## Your instructions:
From the entries below, please gather each line containing the string "body".
[Exercise inputs]
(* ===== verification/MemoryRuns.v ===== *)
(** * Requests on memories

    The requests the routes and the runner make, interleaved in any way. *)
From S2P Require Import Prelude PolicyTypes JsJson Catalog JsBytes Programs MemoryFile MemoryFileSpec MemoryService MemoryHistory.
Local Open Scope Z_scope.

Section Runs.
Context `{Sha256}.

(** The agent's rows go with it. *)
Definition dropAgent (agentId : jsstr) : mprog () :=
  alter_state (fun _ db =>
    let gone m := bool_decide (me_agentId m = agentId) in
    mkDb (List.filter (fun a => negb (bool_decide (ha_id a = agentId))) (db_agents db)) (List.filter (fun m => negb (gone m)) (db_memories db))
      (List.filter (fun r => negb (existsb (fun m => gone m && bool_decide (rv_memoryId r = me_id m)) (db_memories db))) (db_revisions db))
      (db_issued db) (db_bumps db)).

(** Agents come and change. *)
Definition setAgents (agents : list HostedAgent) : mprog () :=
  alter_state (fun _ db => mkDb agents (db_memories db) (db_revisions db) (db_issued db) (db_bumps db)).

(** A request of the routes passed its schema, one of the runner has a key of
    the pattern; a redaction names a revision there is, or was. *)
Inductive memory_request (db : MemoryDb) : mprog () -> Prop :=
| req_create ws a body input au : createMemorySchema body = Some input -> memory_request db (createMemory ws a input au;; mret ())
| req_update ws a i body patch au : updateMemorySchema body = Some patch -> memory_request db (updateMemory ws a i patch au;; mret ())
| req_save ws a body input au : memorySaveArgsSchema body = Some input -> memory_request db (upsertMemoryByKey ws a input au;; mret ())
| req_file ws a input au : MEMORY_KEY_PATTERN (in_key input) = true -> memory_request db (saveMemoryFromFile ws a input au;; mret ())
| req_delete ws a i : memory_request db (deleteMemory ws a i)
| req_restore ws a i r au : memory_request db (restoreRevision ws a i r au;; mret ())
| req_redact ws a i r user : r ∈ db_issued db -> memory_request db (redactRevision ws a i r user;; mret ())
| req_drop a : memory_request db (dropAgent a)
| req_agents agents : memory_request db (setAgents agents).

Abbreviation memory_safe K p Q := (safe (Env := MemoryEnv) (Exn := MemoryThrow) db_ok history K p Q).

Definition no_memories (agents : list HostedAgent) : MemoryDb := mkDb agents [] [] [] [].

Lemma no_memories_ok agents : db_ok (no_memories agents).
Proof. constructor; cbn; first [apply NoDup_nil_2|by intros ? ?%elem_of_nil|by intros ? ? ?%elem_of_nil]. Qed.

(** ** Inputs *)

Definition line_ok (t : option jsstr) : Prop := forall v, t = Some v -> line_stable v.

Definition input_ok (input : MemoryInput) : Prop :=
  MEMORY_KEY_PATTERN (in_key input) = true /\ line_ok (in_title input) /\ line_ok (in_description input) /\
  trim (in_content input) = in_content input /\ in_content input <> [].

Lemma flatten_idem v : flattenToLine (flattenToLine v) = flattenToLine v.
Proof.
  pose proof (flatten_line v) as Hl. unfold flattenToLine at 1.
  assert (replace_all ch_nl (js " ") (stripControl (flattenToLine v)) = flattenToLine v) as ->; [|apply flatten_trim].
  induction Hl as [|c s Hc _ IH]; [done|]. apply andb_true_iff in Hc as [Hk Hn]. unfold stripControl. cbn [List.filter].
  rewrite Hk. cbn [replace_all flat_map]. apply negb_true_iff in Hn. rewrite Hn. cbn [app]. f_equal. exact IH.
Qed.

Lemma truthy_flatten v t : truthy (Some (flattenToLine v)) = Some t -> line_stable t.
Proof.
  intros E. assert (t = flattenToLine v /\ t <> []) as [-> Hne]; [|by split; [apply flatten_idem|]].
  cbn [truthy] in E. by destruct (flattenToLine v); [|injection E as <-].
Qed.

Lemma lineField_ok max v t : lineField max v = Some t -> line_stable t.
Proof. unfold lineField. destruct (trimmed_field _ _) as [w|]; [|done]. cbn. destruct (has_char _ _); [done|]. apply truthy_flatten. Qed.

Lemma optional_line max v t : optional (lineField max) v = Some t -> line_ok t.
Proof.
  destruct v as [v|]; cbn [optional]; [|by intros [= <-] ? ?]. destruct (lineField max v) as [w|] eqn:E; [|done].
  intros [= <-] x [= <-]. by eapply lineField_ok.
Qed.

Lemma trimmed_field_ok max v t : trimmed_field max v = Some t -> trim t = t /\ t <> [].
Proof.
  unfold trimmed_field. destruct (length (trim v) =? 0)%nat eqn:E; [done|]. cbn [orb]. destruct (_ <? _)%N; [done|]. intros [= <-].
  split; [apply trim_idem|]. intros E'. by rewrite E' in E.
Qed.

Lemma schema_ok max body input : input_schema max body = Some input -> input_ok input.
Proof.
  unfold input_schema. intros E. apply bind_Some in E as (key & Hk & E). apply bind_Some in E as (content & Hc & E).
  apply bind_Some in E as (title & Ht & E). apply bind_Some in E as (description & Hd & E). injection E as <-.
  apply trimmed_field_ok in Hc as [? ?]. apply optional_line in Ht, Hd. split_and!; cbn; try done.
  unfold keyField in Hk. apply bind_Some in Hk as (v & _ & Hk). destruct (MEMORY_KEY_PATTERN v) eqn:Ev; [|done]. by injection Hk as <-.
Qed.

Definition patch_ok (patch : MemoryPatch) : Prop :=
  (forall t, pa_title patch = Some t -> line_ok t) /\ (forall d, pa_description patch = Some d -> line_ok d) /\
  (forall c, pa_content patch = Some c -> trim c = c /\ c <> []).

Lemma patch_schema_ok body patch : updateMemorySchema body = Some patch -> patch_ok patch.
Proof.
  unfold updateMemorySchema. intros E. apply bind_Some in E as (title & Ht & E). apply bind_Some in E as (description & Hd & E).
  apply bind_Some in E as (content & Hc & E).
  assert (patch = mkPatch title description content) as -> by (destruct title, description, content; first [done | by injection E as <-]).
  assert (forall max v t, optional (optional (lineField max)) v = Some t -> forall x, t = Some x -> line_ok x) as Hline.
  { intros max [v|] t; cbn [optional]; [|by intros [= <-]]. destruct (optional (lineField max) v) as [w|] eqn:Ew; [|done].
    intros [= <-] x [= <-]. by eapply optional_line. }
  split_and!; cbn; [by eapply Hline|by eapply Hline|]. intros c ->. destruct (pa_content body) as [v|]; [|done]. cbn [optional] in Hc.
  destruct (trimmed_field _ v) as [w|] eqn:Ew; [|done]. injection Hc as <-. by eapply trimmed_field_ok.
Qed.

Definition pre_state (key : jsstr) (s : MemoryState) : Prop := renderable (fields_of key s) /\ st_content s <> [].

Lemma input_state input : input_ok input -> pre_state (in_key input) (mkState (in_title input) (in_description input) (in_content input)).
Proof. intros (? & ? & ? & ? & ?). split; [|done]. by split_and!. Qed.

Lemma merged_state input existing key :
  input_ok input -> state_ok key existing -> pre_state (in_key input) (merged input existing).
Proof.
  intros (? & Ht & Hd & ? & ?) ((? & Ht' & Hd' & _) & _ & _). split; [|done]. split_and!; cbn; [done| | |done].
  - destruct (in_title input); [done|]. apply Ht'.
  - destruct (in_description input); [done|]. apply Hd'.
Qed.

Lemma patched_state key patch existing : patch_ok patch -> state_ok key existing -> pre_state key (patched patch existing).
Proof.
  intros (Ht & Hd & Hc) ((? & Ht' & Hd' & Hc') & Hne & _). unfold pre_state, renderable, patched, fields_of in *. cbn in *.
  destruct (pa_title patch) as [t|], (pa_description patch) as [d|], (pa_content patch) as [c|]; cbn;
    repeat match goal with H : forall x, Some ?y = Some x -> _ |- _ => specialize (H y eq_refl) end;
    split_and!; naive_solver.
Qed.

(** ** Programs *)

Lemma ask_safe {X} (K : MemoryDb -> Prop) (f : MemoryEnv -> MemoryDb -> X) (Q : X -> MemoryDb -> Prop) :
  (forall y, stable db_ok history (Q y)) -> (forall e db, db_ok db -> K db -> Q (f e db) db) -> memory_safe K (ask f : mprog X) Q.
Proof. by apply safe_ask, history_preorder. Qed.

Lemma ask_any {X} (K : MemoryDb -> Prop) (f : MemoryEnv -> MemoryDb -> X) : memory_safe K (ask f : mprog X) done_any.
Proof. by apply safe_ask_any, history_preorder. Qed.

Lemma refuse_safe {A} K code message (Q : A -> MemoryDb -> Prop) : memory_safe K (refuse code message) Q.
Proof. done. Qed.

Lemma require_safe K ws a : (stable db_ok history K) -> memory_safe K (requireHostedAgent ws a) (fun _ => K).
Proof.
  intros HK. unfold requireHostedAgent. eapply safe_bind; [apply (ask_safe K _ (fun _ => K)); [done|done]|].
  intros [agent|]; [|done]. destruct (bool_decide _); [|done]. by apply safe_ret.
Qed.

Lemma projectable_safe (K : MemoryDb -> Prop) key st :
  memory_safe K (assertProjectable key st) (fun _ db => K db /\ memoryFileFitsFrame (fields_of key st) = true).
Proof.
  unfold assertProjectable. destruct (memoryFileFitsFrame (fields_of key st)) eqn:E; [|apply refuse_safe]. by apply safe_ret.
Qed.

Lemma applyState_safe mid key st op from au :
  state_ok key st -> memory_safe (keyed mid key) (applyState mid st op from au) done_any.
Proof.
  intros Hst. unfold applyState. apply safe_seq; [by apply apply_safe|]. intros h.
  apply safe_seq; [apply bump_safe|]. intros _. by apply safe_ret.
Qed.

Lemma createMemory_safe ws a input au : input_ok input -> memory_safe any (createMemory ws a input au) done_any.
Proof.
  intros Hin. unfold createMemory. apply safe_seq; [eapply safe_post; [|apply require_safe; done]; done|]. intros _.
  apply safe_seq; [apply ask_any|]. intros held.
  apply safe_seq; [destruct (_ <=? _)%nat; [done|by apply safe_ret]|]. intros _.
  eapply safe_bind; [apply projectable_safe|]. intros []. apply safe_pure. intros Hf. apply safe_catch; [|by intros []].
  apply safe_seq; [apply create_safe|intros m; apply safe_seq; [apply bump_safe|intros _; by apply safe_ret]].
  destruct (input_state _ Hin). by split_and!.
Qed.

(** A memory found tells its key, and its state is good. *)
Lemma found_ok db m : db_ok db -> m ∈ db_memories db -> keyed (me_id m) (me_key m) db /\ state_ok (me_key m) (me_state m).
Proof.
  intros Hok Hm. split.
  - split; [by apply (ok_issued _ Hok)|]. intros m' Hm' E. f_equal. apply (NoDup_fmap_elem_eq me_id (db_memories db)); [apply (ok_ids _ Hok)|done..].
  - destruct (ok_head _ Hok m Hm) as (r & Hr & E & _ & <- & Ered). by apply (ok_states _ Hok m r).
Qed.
[/Exercise inputs]
## Result for this exercise:
| req_create ws a body input au : createMemorySchema body = Some input -> memory_request db (createMemory ws a input au;; mret ())
| req_update ws a i body patch au : updateMemorySchema body = Some patch -> memory_request db (updateMemory ws a i patch au;; mret ())
| req_save ws a body input au : memorySaveArgsSchema body = Some input -> memory_request db (upsertMemoryByKey ws a input au;; mret ())
Lemma schema_ok max body input : input_schema max body = Some input -> input_ok input.
Lemma patch_schema_ok body patch : updateMemorySchema body = Some patch -> patch_ok patch.
  split_and!; cbn; [by eapply Hline|by eapply Hline|]. intros c ->. destruct (pa_content body) as [v|]; [|done]. cbn [optional] in Hc.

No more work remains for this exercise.